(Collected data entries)
-- Opening Marker --
Lemma adds_authenticate_client client segment force :
  adds (places_no_order env) (authenticate_client env client segment force).
Proof.
  assert (Hpost : forall p, adds (places_no_order env)
                              (http_post env (auth_url env) None p)).
  { intros p. apply adds_http_post. by apply not_place_order_url. }
  assert (Hdec : forall c, adds (places_no_order env) (decrypt env c)).
  { intros c. by apply adds_decrypt. }
  assert (Hfresh : adds (places_no_order env)
                     (authenticate_fresh env client segment)).
  { unfold authenticate_fresh.
    apply adds_bind; [unfold _decrypt_client_credentials; adds_tac|intros].
    apply adds_bind; [unfold _prepare_auth_payload; adds_tac|intros].
    apply adds_bind; [apply Hpost|intros]. adds_tac. }
  clear Hpost Hdec.
  unfold authenticate_client. adds_tac.
Qed.

Lemma adds_get_positions t c :
  adds (places_no_order env) (get_positions env t c).
Proof.
  unfold get_positions. cbv zeta.
  apply adds_bind; [|intros; adds_tac].
  apply adds_make_authenticated_request. by apply not_place_order_url.
Qed.

Lemma adds_collect_exits request tokid clients :
  adds (places_no_order env) (collect_exits env request tokid clients).
Proof.
  induction clients as [|c l IH]; simpl; [adds_tac|].
  apply adds_bind; [|intros r; apply adds_bind; [exact IH|intros; adds_tac]].
  apply adds_try_except; [|intros; adds_tac].
  apply adds_bind; [|intros; adds_tac].
  unfold get_client_positions_for_token.
  apply adds_try_except; [|intros; adds_tac].
  apply adds_bind; [apply adds_authenticate_client|intros].
  apply adds_bind; [apply adds_get_positions|intros]. adds_tac.
Qed.

Lemma silent_exit_loop_dry request tokid client auth positions n errs :
  x_dry_run request = true ->
  silent (exit_loop env request tokid client auth positions n errs).
Proof.
  intros Hdry. revert n errs.
  induction positions as [|pos l IH]; intros n errs; simpl; [silent_tac|].
  apply silent_bind; [|intros [counted|e]; apply IH].
  apply silent_try_except; [|intros; silent_tac].
  unfold exit_position. rewrite Hdry. silent_tac.
Qed.

(** X24. An exit with [dry_run] set sends no request to the place-order
    endpoint and records no order in the database, whatever the positions
    are and however the requests it does send (logins, position reads)
    turn out. *)
Theorem dry_run_exit_places_no_order (tokid : string)
    (request : ExitOrderRequest) (w w' : World) (r : Res ExitResponse) :
  x_dry_run request = true ->
  exit_all_positions env tokid request w = (r, w') ->
  exists evs, trace w' = trace w ++ evs /\ Forall (places_no_order env) evs.
Proof.
  intros Hdry. revert w r w'. fold (adds (places_no_order env)
                                      (exit_all_positions env tokid request)).
  unfold exit_all_positions.
  apply adds_try_except; [|intros; adds_tac].
  apply adds_bind; [adds_tac|intros tr].
  apply adds_bind; [adds_tac|intros clients].
  destruct clients as [|c l]; [adds_tac|].
  apply adds_bind; [apply adds_collect_exits|intros [to_exit early]].
  destruct to_exit as [|cp rest]; [adds_tac|].
  apply adds_bind; [|intros; adds_tac].
  apply adds_gather, Forall_forall.
  intros t ([client positions] & -> & _)%list_elem_of_fmap.
  unfold execute_client_exit.
  assert (Hrow : adds (places_no_order env) (row_read env))
    by apply adds_silent, silent_row_read.
  apply adds_try_except; [|intros; adds_tac].
  apply adds_bind; [exact Hrow|intros].
  apply adds_bind; [apply adds_authenticate_client|intros tok].
  apply adds_bind;
    [by apply adds_silent, silent_exit_loop_dry|intros [count errs]].
  apply adds_bind; [by apply adds_db_commit|intros]. adds_tac.
Qed.

End Exit.

(** After a commit that failed the row of the client cannot be read: the
    order has gone to the broker, and the task ends in the error of the
    read. *)
Example client_exit_after_failed_commit :
  let '(r, w') :=
    execute_client_exit (failing_db_env 0) (market_exit 5 false) "2885"
      (sample_client, [position 50]) (cached_world 100) in
  r = Raise (DatabaseError "transaction has been rolled back")
  /\ length (filter (fun e => is_upstream e) (trace w')) = 1%nat.
Proof. vm_compute. by split. Qed.

(** X20 on a run: the sample client for the interactive segment. *)
Lemma validated_client_is_usable_witness :
  env_db_client (sample_env 0) (trace empty_world) 1 = Ok (Some sample_client)
  /\ is_active sample_client = true.
Proof.
  destruct (validated_client_is_usable (sample_env 0) 1 "interactive"
              empty_world empty_world sample_client) as (_ & Hrow & Hact & _).
  - vm_compute. reflexivity.
  - split; [exact Hrow|exact Hact].
Defined.

(** X23 on a run: one client in the database, no broker. *)
Lemma exit_reports_nothing_when_down_witness :
  fst (exit_all_positions (down_env 0) "2885" (market_exit 5 false) empty_world)
  = Ok {| x_success := true;
          x_message := "No positions found to exit for the specified token";
          clients_processed := 1;
          clients_with_positions := 0;
          total_positions_exited := 0;
          x_results := [] |}.
Proof.
  apply (exit_reports_nothing_when_down (down_env 0) "2885"
           (market_exit 5 false) empty_world [sample_client]).
  - intros tr url bearer payload. reflexivity.
  - reflexivity.
  - discriminate.
Defined.

(** X24 on a run: a dry exit with the sample peer. *)
Lemma dry_run_exit_places_no_order_witness :
  exists evs,
    trace (snd (exit_all_positions (sample_env 0) "2885" (market_exit 5 true)
                  empty_world))
    = trace empty_world ++ evs
    /\ Forall (places_no_order (sample_env 0)) evs.
Proof.
  apply (dry_run_exit_places_no_order (sample_env 0) "2885"
           (market_exit 5 true) empty_world _
           (fst (exit_all_positions (sample_env 0) "2885" (market_exit 5 true)
                   empty_world))).
  - reflexivity.
  - apply surjective_pairing.
Defined.

End ExitMore.

(** ** The catalog search *)

Module CatalogProps.
Import Samples Tokens Vocabulary TokensProps StringFacts.

Section Search.
Context `{CaseMapping}.

(** X25. On ASCII queries the search does not look at the case: two
    queries of ASCII text that are equal in lower case give the same
    result, errors included. (Outside ASCII, lowering can change the
    length of a query, and with it the side of the two-character rule.) *)
Theorem search_ignores_case (instruments : list JVal) (q q' : string) :
  is_ascii q = true -> is_ascii q' = true ->
  lower q = lower q' ->
  filter_instruments instruments q = filter_instruments instruments q'.
Proof.
  intros Ha Ha' Hq. unfold filter_instruments. rewrite Hq.
  assert (Hlen : String.length q = String.length q').
  { rewrite !lower_ascii in Hq by done.
    by rewrite <- (ascii_lower_length q), Hq, ascii_lower_length. }
  rewrite !str_len_ascii, Hlen by done.
  replace (str_truthy q) with (str_truthy q'); [done|].
  destruct q, q'; simpl in *; done.
Qed.

Lemma insert_keyed_perm {A} (x : nat * A) (l : list (nat * A)) :
  insert_keyed x l ≡ₚ x :: l.
Proof.
  induction l as [|y l IH]; simpl; [done|].
  case_match; [done|]. rewrite IH. apply Permutation_swap.
Qed.

Lemma sort_keyed_perm {A} (l : list (nat * A)) : sort_keyed l ≡ₚ l.
Proof.
  unfold sort_keyed. induction l as [|x l IH]; simpl; [done|].
  by rewrite insert_keyed_perm, IH.
Qed.

Lemma map_res_length {A B} (f : A -> Res B) l r :
  map_res f l = Ok r -> length r = length l.
Proof.
  revert r. induction l as [|x l IH]; intros r; simpl.
  - by intros [= <-].
  - destruct (f x); [|done]. destruct (map_res f l); [|done].
    intros [= <-]. simpl. by rewrite (IH _ eq_refl).
Qed.

(** X26. For a query of two characters or more over a catalog of JSON
    objects, the search returns matching entries only, each at most as
    often as the catalog lists it, and at most 50 of them; when at most 50
    entries match, it returns all of them. *)
Theorem search_sound_and_complete (instruments : list JVal) (q : string) :
  (2 <= str_len q)%nat ->
  Forall is_dict instruments ->
  let matches := filter (fun i => matching (lower q) i) instruments in
  exists result,
    filter_instruments instruments q = Ok result
    /\ result ⊆+ matches
    /\ (length result <= 50)%nat
    /\ ((length matches <= 50)%nat -> result ≡ₚ matches).
Proof.
  intros Hlen Hd matches. unfold filter_instruments.
  replace (negb (str_truthy q) || (str_len q <? 2)%nat) with false.
  2:{ destruct q; [simpl in Hlen; lia|]. cbn [str_truthy negb orb].
      symmetry. by apply Nat.ltb_ge. }
  rewrite (filter_res_dicts _ _ Hd). fold matches.
  assert (Hd' : Forall is_dict matches).
  { apply Forall_forall. intros x [_ Hx]%list_elem_of_filter.
    by eapply Forall_forall in Hd. }
  destruct (map_res_sort_key (lower q) _ Hd') as (keys & Hkeys & _ & _).
  rewrite Hkeys. eexists. split; [reflexivity|].
  assert (Hperm : map snd (sort_keyed (zip keys matches)) ≡ₚ matches).
  { rewrite sort_keyed_perm. rewrite snd_zip; [done|].
    apply map_res_length in Hkeys. lia. }
  unfold slice_to. simpl.
  set (sorted := map snd (sort_keyed (zip keys matches))) in *.
  split_and!.
  - rewrite <- Hperm. apply sublist_submseteq, sublist_take.
  - rewrite length_take. lia.
  - intros Hfew. rewrite take_ge; [done|]. by rewrite Hperm.
Qed.

End Search.

(** X25 on a run: "rel" and "REL" over the small catalog. *)
Lemma search_ignores_case_witness :
  filter_instruments small_catalog "rel" = filter_instruments small_catalog "REL".
Proof.
  apply (search_ignores_case small_catalog "rel" "REL"); reflexivity.
Defined.

(** X26 on a run: both entries of the small catalog match "ar" in their
    name or symbol. *)
Lemma search_sound_and_complete_witness :
  exists result,
    filter_instruments small_catalog "ar" = Ok result
    /\ result ≡ₚ filter (fun i => matching (lower "ar") i) small_catalog.
Proof.
  assert (Hd : Forall is_dict small_catalog)
    by (repeat constructor; by eexists).
  pose proof (search_sound_and_complete small_catalog "ar"
                ltac:(simpl; lia) Hd) as Hs.
  cbv zeta in Hs. destruct Hs as (result & Hrun & _ & _ & Hall).
  exists result. split; [exact Hrun|]. apply Hall. vm_compute. lia.
Defined.

End CatalogProps.

(** ** The cache key *)

Module CacheKeyProps.
Import Python Samples Tokens Vocabulary.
-- Closing Marker --
Reproduce the records above exactly, from the first line through the line containing "apply silent_try_except; [|intros;", and output nothing else.

▶ [EXERCISE RESPONSE]:
Lemma adds_authenticate_client client segment force :
  adds (places_no_order env) (authenticate_client env client segment force).
Proof.
  assert (Hpost : forall p, adds (places_no_order env)
                              (http_post env (auth_url env) None p)).
  { intros p. apply adds_http_post. by apply not_place_order_url. }
  assert (Hdec : forall c, adds (places_no_order env) (decrypt env c)).
  { intros c. by apply adds_decrypt. }
  assert (Hfresh : adds (places_no_order env)
                     (authenticate_fresh env client segment)).
  { unfold authenticate_fresh.
    apply adds_bind; [unfold _decrypt_client_credentials; adds_tac|intros].
    apply adds_bind; [unfold _prepare_auth_payload; adds_tac|intros].
    apply adds_bind; [apply Hpost|intros]. adds_tac. }
  clear Hpost Hdec.
  unfold authenticate_client. adds_tac.
Qed.

Lemma adds_get_positions t c :
  adds (places_no_order env) (get_positions env t c).
Proof.
  unfold get_positions. cbv zeta.
  apply adds_bind; [|intros; adds_tac].
  apply adds_make_authenticated_request. by apply not_place_order_url.
Qed.

Lemma adds_collect_exits request tokid clients :
  adds (places_no_order env) (collect_exits env request tokid clients).
Proof.
  induction clients as [|c l IH]; simpl; [adds_tac|].
  apply adds_bind; [|intros r; apply adds_bind; [exact IH|intros; adds_tac]].
  apply adds_try_except; [|intros; adds_tac].
  apply adds_bind; [|intros; adds_tac].
  unfold get_client_positions_for_token.
  apply adds_try_except; [|intros; adds_tac].
  apply adds_bind; [apply adds_authenticate_client|intros].
  apply adds_bind; [apply adds_get_positions|intros]. adds_tac.
Qed.

Lemma silent_exit_loop_dry request tokid client auth positions n errs :
  x_dry_run request = true ->
  silent (exit_loop env request tokid client auth positions n errs).
Proof.
  intros Hdry. revert n errs.
  induction positions as [|pos l IH]; intros n errs; simpl; [silent_tac|].
  apply silent_bind; [|intros [counted|e]; apply IH].
  apply silent_try_except; [|intros; silent_tac].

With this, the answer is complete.